BEGIN

(** ** All results *)
(** The calls a workflow joins park together. *)
Definition parked_event (r : ResultOf) (joined_calls : list JoinedWorkflowCall)
    : CoreAgentEvent :=
  let suspension := ToolBatchSuspension.JoinedWorkflowCalls joined_calls
    {| AwaitSpec.promise_ids := JoinedWorkflowCall.promise_id <$> joined_calls;
       AwaitSpec.mode := AwaitMode.All;
       AwaitSpec.deadline_at_ms := None |} in
  match r.(ResultOf.origin) with
  | Some origin => CoreAgentEvent.CodeTool (CodeToolEvent.CallDeferred origin suspension)
  | None => CoreAgentEvent.Tool (ToolEvent.BatchParked r.(ResultOf.run_id)
              r.(ResultOf.turn_id) r.(ResultOf.batch_id) suspension)
  end.
Definition completion_proposals (r : ResultOf) (c : Completion) : list CoreAgentEventProposal :=
  c.(Completion.proposals)
  ++ (if bool_decide (c.(Completion.joined_calls) = []) then [] else
        c.(Completion.joined_promises)
        ++ [proposal (call_joins r (code_tool_call_id <$> r.(ResultOf.origin)))
              (parked_event r c.(Completion.joined_calls))]
        ++ c.(Completion.joined_tools)).
Definition tool_call_completed_proposals_inner (state : CoreAgentState)
    (session_id : option SessionId) (result : ToolInvocationBatchResult)
    (origin : option CodeToolOrigin) : Result DomainError (list CoreAgentEventProposal) :=
  let r := {| ResultOf.state := state; ResultOf.session_id := session_id;
              ResultOf.run_id := result.(ToolInvocationBatchResult.run_id);
              ResultOf.turn_id := result.(ToolInvocationBatchResult.turn_id);
              ResultOf.batch_id := result.(ToolInvocationBatchResult.batch_id);
              ResultOf.origin := origin |} in
  match for_each (complete_result r) result.(ToolInvocationBatchResult.results)
          empty_completion with
  | (Ok _, c) => mret (completion_proposals r c)
  | (Err error, _) => mthrow error
  end.
Definition tool_call_completed_proposals (state : CoreAgentState) (session_id : option SessionId)
    (result : ToolInvocationBatchResult) : Result DomainError (list CoreAgentEventProposal) :=
  tool_call_completed_proposals_inner state session_id result None.
End handlers.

END

_WHAT IS EXPECTED_. Starting at the line in the records above that contains "(session_id : option SessionId) (result", output every line up to and including the last one, with nothing added.

_ANSWER SPACE_.
    (session_id : option SessionId) (result : ToolInvocationBatchResult)
    (origin : option CodeToolOrigin) : Result DomainError (list CoreAgentEventProposal) :=
  let r := {| ResultOf.state := state; ResultOf.session_id := session_id;
              ResultOf.run_id := result.(ToolInvocationBatchResult.run_id);
              ResultOf.turn_id := result.(ToolInvocationBatchResult.turn_id);
              ResultOf.batch_id := result.(ToolInvocationBatchResult.batch_id);
              ResultOf.origin := origin |} in
  match for_each (complete_result r) result.(ToolInvocationBatchResult.results)
          empty_completion with
  | (Ok _, c) => mret (completion_proposals r c)
  | (Err error, _) => mthrow error
  end.
Definition tool_call_completed_proposals (state : CoreAgentState) (session_id : option SessionId)
    (result : ToolInvocationBatchResult) : Result DomainError (list CoreAgentEventProposal) :=
  tool_call_completed_proposals_inner state session_id result None.
End handlers.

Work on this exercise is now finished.